Work to be completed:
Which lines of the entries below run from the one holding "(** Lines 213-238: one" to the one holding "(rd clientSamples (delayedChannelIndex", inclusive? Set down exactly those lines and no others.

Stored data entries
=== Section Start ===

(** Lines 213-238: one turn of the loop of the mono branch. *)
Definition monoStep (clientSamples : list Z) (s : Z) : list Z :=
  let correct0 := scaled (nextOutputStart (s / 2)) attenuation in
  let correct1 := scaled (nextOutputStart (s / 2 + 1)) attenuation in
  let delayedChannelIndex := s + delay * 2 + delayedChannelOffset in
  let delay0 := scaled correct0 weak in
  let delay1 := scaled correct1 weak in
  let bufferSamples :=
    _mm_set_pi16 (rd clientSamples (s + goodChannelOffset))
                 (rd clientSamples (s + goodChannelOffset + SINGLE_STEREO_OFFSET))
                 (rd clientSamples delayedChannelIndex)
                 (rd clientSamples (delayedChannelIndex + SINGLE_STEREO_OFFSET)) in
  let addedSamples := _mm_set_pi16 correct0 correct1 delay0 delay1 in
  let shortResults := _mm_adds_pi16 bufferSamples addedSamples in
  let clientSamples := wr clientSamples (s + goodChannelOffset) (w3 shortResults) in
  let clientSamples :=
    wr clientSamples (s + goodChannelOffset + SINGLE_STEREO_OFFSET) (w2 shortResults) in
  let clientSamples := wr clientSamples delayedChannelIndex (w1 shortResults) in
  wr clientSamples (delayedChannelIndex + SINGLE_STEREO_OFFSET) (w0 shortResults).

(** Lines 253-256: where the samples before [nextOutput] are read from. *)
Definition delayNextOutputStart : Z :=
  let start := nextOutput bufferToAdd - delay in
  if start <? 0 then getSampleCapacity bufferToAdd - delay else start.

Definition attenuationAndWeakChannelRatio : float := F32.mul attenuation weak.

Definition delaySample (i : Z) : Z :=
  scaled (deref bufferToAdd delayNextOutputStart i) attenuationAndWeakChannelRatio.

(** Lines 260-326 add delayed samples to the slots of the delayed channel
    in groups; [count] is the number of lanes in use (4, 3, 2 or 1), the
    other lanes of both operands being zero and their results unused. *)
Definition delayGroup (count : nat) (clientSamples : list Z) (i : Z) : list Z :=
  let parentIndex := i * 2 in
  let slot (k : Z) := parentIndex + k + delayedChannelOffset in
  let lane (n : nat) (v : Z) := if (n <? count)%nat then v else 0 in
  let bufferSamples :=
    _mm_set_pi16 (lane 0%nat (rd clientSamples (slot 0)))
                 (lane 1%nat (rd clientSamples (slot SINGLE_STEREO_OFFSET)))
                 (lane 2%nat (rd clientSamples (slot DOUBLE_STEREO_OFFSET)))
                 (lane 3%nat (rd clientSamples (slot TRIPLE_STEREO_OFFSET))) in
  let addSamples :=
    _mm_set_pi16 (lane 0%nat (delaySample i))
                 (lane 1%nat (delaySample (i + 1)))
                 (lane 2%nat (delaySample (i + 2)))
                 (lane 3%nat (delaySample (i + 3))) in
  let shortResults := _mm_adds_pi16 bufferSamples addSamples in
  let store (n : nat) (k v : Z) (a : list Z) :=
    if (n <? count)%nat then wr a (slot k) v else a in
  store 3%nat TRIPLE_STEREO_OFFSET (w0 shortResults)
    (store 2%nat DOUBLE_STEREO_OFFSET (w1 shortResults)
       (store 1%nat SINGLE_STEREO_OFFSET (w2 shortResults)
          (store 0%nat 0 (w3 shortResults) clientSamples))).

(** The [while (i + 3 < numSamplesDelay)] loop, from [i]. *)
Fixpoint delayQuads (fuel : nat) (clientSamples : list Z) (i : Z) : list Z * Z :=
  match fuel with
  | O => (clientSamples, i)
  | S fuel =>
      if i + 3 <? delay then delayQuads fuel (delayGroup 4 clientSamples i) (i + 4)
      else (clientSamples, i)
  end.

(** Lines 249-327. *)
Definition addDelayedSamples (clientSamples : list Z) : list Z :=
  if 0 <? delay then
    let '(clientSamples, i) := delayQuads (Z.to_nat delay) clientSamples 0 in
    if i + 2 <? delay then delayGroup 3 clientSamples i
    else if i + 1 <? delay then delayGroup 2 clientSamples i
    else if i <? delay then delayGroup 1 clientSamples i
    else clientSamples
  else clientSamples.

=== Section End ===
=== Section Start ===

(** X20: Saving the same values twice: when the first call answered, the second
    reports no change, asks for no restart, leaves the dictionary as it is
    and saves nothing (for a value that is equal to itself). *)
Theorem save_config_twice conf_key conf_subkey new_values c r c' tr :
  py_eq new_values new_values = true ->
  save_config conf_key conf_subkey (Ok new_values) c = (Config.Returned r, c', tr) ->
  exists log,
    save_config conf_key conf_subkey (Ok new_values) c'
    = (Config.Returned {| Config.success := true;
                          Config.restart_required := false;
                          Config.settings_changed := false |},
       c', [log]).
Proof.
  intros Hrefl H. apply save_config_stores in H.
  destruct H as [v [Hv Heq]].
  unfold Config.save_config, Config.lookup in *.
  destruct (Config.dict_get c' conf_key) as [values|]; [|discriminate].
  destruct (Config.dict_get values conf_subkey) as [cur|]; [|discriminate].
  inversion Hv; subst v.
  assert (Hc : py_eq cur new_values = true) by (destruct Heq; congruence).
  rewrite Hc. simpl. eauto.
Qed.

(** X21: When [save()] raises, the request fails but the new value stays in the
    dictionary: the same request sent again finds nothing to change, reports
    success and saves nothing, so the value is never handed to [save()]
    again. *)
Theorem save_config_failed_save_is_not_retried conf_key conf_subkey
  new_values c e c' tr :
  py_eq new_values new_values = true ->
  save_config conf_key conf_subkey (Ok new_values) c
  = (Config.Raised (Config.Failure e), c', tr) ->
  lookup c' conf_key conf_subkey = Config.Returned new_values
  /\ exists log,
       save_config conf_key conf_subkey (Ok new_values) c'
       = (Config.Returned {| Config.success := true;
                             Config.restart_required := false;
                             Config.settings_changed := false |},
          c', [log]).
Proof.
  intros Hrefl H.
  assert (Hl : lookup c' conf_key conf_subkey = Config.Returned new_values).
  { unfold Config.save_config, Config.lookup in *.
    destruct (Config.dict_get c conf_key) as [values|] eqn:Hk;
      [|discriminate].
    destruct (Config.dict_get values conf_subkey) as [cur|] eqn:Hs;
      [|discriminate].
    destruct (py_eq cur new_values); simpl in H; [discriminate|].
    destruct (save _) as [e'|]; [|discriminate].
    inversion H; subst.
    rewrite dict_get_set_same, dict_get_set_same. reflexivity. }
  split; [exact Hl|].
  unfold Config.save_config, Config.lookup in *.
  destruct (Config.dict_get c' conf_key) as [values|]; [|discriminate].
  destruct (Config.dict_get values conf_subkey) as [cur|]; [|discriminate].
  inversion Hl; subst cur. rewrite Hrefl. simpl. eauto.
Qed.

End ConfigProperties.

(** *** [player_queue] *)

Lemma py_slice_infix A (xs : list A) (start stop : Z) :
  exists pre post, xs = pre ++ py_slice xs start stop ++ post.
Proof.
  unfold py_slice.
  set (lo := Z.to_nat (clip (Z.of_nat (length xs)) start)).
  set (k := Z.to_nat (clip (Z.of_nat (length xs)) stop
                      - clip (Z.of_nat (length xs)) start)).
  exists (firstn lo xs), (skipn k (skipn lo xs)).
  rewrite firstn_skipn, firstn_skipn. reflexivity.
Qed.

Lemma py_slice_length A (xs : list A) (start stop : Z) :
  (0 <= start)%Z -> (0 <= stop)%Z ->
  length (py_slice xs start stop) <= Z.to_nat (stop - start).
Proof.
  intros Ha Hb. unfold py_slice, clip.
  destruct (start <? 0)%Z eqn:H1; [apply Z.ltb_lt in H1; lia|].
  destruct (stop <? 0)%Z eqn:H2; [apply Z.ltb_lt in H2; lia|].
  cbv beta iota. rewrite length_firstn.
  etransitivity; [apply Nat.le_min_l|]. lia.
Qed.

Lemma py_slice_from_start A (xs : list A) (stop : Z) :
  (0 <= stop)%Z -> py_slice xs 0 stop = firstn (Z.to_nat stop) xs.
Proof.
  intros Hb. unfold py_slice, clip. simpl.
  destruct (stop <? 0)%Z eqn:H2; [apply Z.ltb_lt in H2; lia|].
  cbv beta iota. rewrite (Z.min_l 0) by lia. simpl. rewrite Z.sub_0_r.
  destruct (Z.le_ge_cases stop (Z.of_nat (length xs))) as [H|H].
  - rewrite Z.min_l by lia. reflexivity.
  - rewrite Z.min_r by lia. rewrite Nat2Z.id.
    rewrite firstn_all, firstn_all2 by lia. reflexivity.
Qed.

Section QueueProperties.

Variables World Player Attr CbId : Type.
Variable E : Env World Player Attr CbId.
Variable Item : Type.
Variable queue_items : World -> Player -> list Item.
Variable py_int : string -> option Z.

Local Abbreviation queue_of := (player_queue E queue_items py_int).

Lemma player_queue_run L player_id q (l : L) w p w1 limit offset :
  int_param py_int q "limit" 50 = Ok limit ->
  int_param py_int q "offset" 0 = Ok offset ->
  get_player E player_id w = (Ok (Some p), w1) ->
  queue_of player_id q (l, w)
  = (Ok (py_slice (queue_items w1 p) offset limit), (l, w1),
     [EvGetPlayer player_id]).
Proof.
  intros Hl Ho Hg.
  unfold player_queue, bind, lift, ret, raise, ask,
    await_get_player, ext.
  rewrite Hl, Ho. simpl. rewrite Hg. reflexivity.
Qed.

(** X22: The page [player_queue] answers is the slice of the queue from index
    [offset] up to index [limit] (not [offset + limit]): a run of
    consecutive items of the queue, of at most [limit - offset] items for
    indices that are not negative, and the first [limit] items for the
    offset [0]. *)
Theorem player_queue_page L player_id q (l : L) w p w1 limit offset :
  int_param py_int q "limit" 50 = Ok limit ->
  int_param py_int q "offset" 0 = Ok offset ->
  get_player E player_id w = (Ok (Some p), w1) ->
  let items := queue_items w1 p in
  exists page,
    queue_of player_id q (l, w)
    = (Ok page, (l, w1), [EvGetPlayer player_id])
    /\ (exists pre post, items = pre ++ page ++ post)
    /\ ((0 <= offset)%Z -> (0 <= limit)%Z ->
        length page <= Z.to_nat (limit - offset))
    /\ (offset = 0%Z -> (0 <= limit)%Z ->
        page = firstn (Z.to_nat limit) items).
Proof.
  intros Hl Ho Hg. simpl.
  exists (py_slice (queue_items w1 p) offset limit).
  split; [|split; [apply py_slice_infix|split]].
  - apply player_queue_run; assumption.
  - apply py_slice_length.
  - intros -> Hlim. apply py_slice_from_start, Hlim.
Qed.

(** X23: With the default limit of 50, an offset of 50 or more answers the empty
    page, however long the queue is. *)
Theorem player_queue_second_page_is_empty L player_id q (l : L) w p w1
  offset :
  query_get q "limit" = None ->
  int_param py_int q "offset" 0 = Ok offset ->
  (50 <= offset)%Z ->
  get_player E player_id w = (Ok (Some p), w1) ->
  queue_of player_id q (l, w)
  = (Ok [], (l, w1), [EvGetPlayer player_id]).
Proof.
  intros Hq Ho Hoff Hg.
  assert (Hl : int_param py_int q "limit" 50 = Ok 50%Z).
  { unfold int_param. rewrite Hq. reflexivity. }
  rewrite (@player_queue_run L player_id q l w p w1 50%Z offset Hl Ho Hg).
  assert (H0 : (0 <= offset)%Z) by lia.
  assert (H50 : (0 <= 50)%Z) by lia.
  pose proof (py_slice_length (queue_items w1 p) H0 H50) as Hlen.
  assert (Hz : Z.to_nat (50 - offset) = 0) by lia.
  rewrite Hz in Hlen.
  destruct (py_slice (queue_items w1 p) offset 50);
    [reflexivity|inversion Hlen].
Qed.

=== Section End ===

Your response:
(** Lines 213-238: one turn of the loop of the mono branch. *)
Definition monoStep (clientSamples : list Z) (s : Z) : list Z :=
  let correct0 := scaled (nextOutputStart (s / 2)) attenuation in
  let correct1 := scaled (nextOutputStart (s / 2 + 1)) attenuation in
  let delayedChannelIndex := s + delay * 2 + delayedChannelOffset in
  let delay0 := scaled correct0 weak in
  let delay1 := scaled correct1 weak in
  let bufferSamples :=
    _mm_set_pi16 (rd clientSamples (s + goodChannelOffset))
                 (rd clientSamples (s + goodChannelOffset + SINGLE_STEREO_OFFSET))
                 (rd clientSamples delayedChannelIndex)
                 (rd clientSamples (delayedChannelIndex + SINGLE_STEREO_OFFSET)) in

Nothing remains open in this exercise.